El musical no es un género fácil de asimilar. Una película de este tipo puede resultar insoportable apenas a los cinco minutos de haber iniciado (como puede pasar con Los paraguas de Chesburgo, la película favorita de Chazelle) principalmente si todo, absolutamente todo, se dice de manera cantada.
Pero La La Land establece su propia dinámica, más activa y multiforme, a partir de la convicción de su autor de que los tempos en el cine y la música son muy parecidos (nos quedó claro desde Whiplash). Por eso en el filme hallamos balance entre agitación y calma, entre alegría y tristeza. No se ‘padecen’ los números musicales pues, a lo dicho por Viertel, ellos refuerzan la acción dramática en el relato. Cumplen cuando deben su función de cambiar el humor o provocar un estallido de energía; gozan además de “su propio arco de placer”.
Viertel afirma que los musicales en general son sentimentales, llenos de falsos optimismos y glamour del espectáculo, y quizás no se equivoca al señalar que ocasionalmente consiguen momentos de profundidad. Ofrecen un mundo en el que entusiasma vivir por un rato, un mundo dotado de un vigor que no se encuentra en la vida real. Por eso es que La La Land es un musical tentador incluso para quienes no gustan del género.

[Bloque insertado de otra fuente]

(** * LivroController: a shallow embedding of src/controller/LivroController.ts

    The controller has four static async handlers, [todos], [novo],
    [remover] and [atualizar].  Each one reads the Express request, calls one
    static method of the model class [Livro], and answers through
    [res.status(code).json(body)].  The embedding keeps that shape: handlers
    are computations in a small monad [Async] that threads the observable
    world (the model's store, the calls made to the model, the console and
    the response object) and has the three ways an [await] can end: a value,
    a thrown value, or a promise that never settles.  What is thrown may be
    any value, also one that the log line of a catch block cannot turn
    into text, and [res.json] throws on a value it cannot serialise. *)

From Stdlib Require Import ZArith NArith Ascii String List Lia.
From Stdlib Require Import DecimalString DecimalN.
From Stdlib Require Import Floats.SpecFloat.
From stdpp Require Import base option strings gmap.

Local Set Warnings "-register-all,-clear-no-such-hyp".
Local Open Scope string_scope.
Local Open Scope Z_scope.
Local Open Scope list_scope.

(** ** JavaScript values *)

Module JS.

(** A JavaScript Number is an IEEE 754 binary64 value; [spec_float] is the
    Standard Library's specification of those. *)
Definition JsNumber : Type := spec_float.

Definition prec : Z := 53.
Definition emax : Z := 1024.

Definition NaN : JsNumber := S754_nan.

(** The Number value of a mathematical integer, rounded to nearest, ties to
    even.  [negzero] chooses the sign of a zero result. *)
Definition Number_of_Z (negzero : bool) (z : Z) : JsNumber :=
  binary_normalize prec emax z 0 negzero.

Definition Number (z : Z) : JsNumber := Number_of_Z false z.

(** The mathematical value of a Number that is an integer. *)
Definition integer_value (n : JsNumber) : option Z :=
  match n with
  | S754_zero _ => Some 0
  | S754_finite s m e =>
      match e with
      | Zneg p =>
          if (Z.pos m mod 2 ^ Z.pos p =? 0)
          then Some (cond_Zopp s (Z.pos m / 2 ^ Z.pos p)) else None
      | _ => Some (cond_Zopp s (Z.pos m * 2 ^ e))
      end
  | _ => None
  end.

Definition is_NaN (n : JsNumber) : bool :=
  match n with S754_nan => true | _ => false end.

(** Values as they travel through the controller: what [JSON.parse] puts in
    [req.body], what the model resolves with, and what [res.json] is given.
    An object keeps its properties in insertion order, the order in which
    [JSON.stringify] writes them.  A BigInt, which a database driver can
    hand back for a 64-bit column, is the value of this type that
    [JSON.stringify] refuses; the other values it refuses, cyclic objects,
    are not trees and stay outside the type. *)
Inductive JsValue : Type :=
  | JUndefined
  | JNull
  | JBool (b : bool)
  | JNum (n : JsNumber)
  | JStr (s : string)
  | JArr (items : list JsValue)
  | JObj (props : list (string * JsValue))
  | JBigInt (n : Z).

(** ToBoolean, the test of [if (x)]. *)
Definition truthy (v : JsValue) : bool :=
  match v with
  | JUndefined | JNull => false
  | JBool b => b
  | JNum (S754_zero _) | JNum S754_nan => false
  | JNum _ => true
  | JStr EmptyString => false
  | JStr _ => true
  | JArr _ | JObj _ => true
  | JBigInt n => negb (n =? 0)
  end.

Definition nullish (v : JsValue) : bool :=
  match v with
  | JUndefined | JNull => true
  | _ => false
  end.

(** Own property of an object, first binding of the key. *)
Fixpoint own_property (props : list (string * JsValue)) (k : string) : JsValue :=
  match props with
  | [] => JUndefined
  | (k', v) :: rest => if String.eqb k' k then v else own_property rest k
  end.

(** The value of [v.k] for a [v] that is neither [undefined] nor [null] and
    a key [k] that no built-in prototype defines (the nine field names of
    [LivroDTO] are such keys): only an object's own properties answer. *)
Definition property_of (v : JsValue) (k : string) : JsValue :=
  match v with
  | JObj props => own_property props k
  | _ => JUndefined
  end.

(** Whether [JSON.stringify] accepts the value: it throws a TypeError as
    soon as it meets a BigInt, at any depth. *)
Fixpoint serialisable (v : JsValue) : bool :=
  match v with
  | JBigInt _ => false
  | JArr items => forallb serialisable items
  | JObj props => forallb (fun kv => serialisable (snd kv)) props
  | _ => true
  end.

(** An Error object with its [name] and [message]. *)
Record JsError : Type := MkError { name : string; message : string }.

(** Error.prototype.toString, which a template literal applies to
    [${error}]. *)
Definition error_to_string (e : JsError) : string :=
  match name e, message e with
  | EmptyString, m => m
  | n, EmptyString => n
  | n, m => n +:+ ": " +:+ m
  end.

(** A thrown value.  [throw] accepts any value, and [catch] binds
    whatever was thrown: an Error object, another value that has a string
    form (a string, a number, a plain object), or a value whose conversion
    to a string itself throws [raised] (a Symbol and an object with a null
    prototype raise a TypeError, an object's own [toString] may raise
    anything). *)
Inductive Thrown : Type :=
  | ThrownError (e : JsError)
  | ThrownOther (text : string)
  | ThrownOpaque (raised : Thrown).

Coercion ThrownError : JsError >-> Thrown.

(** ToString of a thrown value, as the template literal [${error}]
    applies it: its text, or what the conversion throws. *)
Definition string_form (t : Thrown) : string + Thrown :=
  match t with
  | ThrownError e => inl (error_to_string e)
  | ThrownOther text => inl text
  | ThrownOpaque raised => inr raised
  end.

(** [throw Symbol()]: its conversion to a string raises a TypeError. *)
Definition thrown_Symbol : Thrown :=
  ThrownOpaque
    (ThrownError
       (MkError "TypeError" "Cannot convert a Symbol value to a string")).

(** The TypeError of [JSON.stringify] on a BigInt. *)
Definition TypeError_BigInt : JsError :=
  MkError "TypeError" "Do not know how to serialize a BigInt".

Definition type_of_nullish (v : JsValue) : string :=
  match v with JNull => "null" | _ => "undefined" end.

(** The TypeError of reading property [k] of [undefined] or [null]. *)
Definition TypeError_read (v : JsValue) (k : string) : JsError :=
  MkError "TypeError"
    ("Cannot read properties of " +:+ type_of_nullish v +:+
     " (reading '" +:+ k +:+ "')").

(** *** parseInt

    Strings are held as their UTF-8 bytes, as the source file holds its
    literals.  [parseInt(string)] with no radix: skip leading white space,
    take a sign, take a [0x]/[0X] prefix (radix 16) or else radix 10, read
    the longest run of digits, and answer NaN when that run is empty. *)

Definition code (c : ascii) : N := N_of_ascii c.

Definition is_ascii_white (c : ascii) : bool :=
  let n := code c in
  ((9 <=? n) && (n <=? 13) || (n =? 32))%N.

(** StrWhiteSpaceChar: TAB, LF, VT, FF, CR, SP and, in UTF-8, U+00A0,
    U+1680, U+2000..U+200A, U+2028, U+2029, U+202F, U+205F, U+3000 and
    U+FEFF. *)
Fixpoint trim_start (s : string) : string :=
  match s with
  | EmptyString => s
  | String c r =>
      if is_ascii_white c then trim_start r
      else
        match r with
        | String c1 r1 =>
            if ((code c =? 0xC2) && (code c1 =? 0xA0))%N then trim_start r1
            else
              match r1 with
              | String c2 r2 =>
                  let b0 := code c in
                  let b1 := code c1 in
                  let b2 := code c2 in
                  if ((b0 =? 0xE1) && (b1 =? 0x9A) && (b2 =? 0x80)
                      || (b0 =? 0xE2) && (b1 =? 0x80)
                         && ((0x80 <=? b2) && (b2 <=? 0x8A)
                             || (b2 =? 0xA8) || (b2 =? 0xA9) || (b2 =? 0xAF))
                      || (b0 =? 0xE2) && (b1 =? 0x81) && (b2 =? 0x9F)
                      || (b0 =? 0xE3) && (b1 =? 0x80) && (b2 =? 0x80)
                      || (b0 =? 0xEF) && (b1 =? 0xBB) && (b2 =? 0xBF))%N
                  then trim_start r2
                  else s
              | EmptyString => s
              end
        | EmptyString => s
        end
  end.

(** The value of a character as a digit, in any radix up to 16. *)
Definition digit_value (c : ascii) : option N :=
  let n := code c in
  if ((48 <=? n) && (n <=? 57))%N then Some (n - 48)%N
  else if ((97 <=? n) && (n <=? 102))%N then Some (n - 87)%N
  else if ((65 <=? n) && (n <=? 70))%N then Some (n - 55)%N
  else None.

(** The longest prefix of [s] made of radix-[R] digits, as digit values. *)
Fixpoint leading_digits (R : N) (s : string) : list N :=
  match s with
  | EmptyString => []
  | String c r =>
      match digit_value c with
      | Some d => if (d <? R)%N then d :: leading_digits R r else []
      | None => []
      end
  end.

Definition digits_value (R : N) (ds : list N) : N :=
  fold_left (fun acc d => acc * R + d)%N ds 0%N.

Definition strip_sign (s : string) : bool * string :=
  match s with
  | String "-" r => (true, r)
  | String "+" r => (false, r)
  | _ => (false, s)
  end.

Definition strip_hex_prefix (s : string) : N * string :=
  match s with
  | String "0" (String "x" r) => (16%N, r)
  | String "0" (String "X" r) => (16%N, r)
  | _ => (10%N, s)
  end.

Definition parseInt_string (input : string) : JsNumber :=
  let '(negative, s1) := strip_sign (trim_start input) in
  let '(R, s2) := strip_hex_prefix s1 in
  match leading_digits R s2 with
  | [] => NaN
  | ds =>
      let mathInt := Z.of_N (digits_value R ds) in
      Number_of_Z negative (if negative then - mathInt else mathInt)
  end.

(** [parseInt(x)] first applies ToString to [x]; a parameter that is not
    bound reads as [undefined], whose string is "undefined". *)
Definition ToString_param (x : option string) : string :=
  match x with
  | Some s => s
  | None => "undefined"
  end.

Definition parseInt (x : option string) : JsNumber :=
  parseInt_string (ToString_param x).

End JS.

Import JS.


(** ** The Express request and response *)

Module Express.

(** [req.body] is whatever the body parser left there ([undefined] when
    nothing was parsed); [req.params] maps the names of the route's path
    parameters to the text matched in the URL. *)
Record Request : Type := MkRequest {
  body : JsValue;
  params : gmap string string
}.

(** The response object: the status code set so far (200 until
    [res.status] changes it) and the responses sent through [res.json], in
    order, each with the status code it went out with. *)
Record Response : Type := MkResponse {
  statusCode : Z;
  sent : list (Z * JsValue)
}.

Definition fresh : Response := MkResponse 200 [].

Definition status (c : Z) (r : Response) : Response :=
  MkResponse c (sent r).

Definition json (b : JsValue) (r : Response) : Response :=
  MkResponse (statusCode r) (sent r ++ [(statusCode r, b)]).

End Express.

Import Express.

(** ** The model class [Livro] *)

(** Modelled from the spec: the class [Livro] of ../model/Livro, which the
    controller imports and whose file is not part of the sources read here.
    The spec's BookEntity has the nine fields of the DTO plus an optional
    identifier, absent on a freshly constructed object and supplied by the
    caller on update.  The TypeScript field types are erased at run time
    and the controller checks nothing, so a field holds any value. *)
Record Livro : Type := MkLivro {
  idLivro : option JsNumber;
  titulo : JsValue;
  autor : JsValue;
  anoPublicacao : JsValue;
  editora : JsValue;
  isbn : JsValue;
  quantTotal : JsValue;
  quantDisponivel : JsValue;
  valorAquisicao : JsValue;
  statusLivroEmprestado : JsValue
}.

(** Modelled from the spec: the constructor [new Livro(...)] with its nine
    arguments; it sets no identifier. *)
Definition new_Livro (t a ano ed i qt qd va st : JsValue) : Livro :=
  MkLivro None t a ano ed i qt qd va st.

(** Modelled from the spec: the setter [setIdLivro], which supplies the
    identifier. *)
Definition setIdLivro (id : JsNumber) (l : Livro) : Livro :=
  MkLivro (Some id) (titulo l) (autor l) (anoPublicacao l) (editora l)
          (isbn l) (quantTotal l) (quantDisponivel l) (valorAquisicao l)
          (statusLivroEmprestado l).

(** ** Asynchronous computations *)

(** How an awaited promise, or an async function, ends. *)
Inductive Completion (A : Type) : Type :=
  | Fulfilled (a : A)
  | Rejected (e : Thrown)
  | Pending.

Película hecha a caballo de lo antiguo y lo actual, hay que atreverse a dejarse llevar por su historia sobre dos soñadores luchando por alcanzar sus metas atrapados en un mundo donde el rechazo es la regla. Hay que concederle la oportunidad de relajarnos con su levedad, su vitalidad, su efervescencia visual, su voluntad de hacernos pasar un buen rato lejos de ambiciones intelectuales. Hay que flipar con su cúmulo de fantasías, que eso también es, y ha sido, el cine.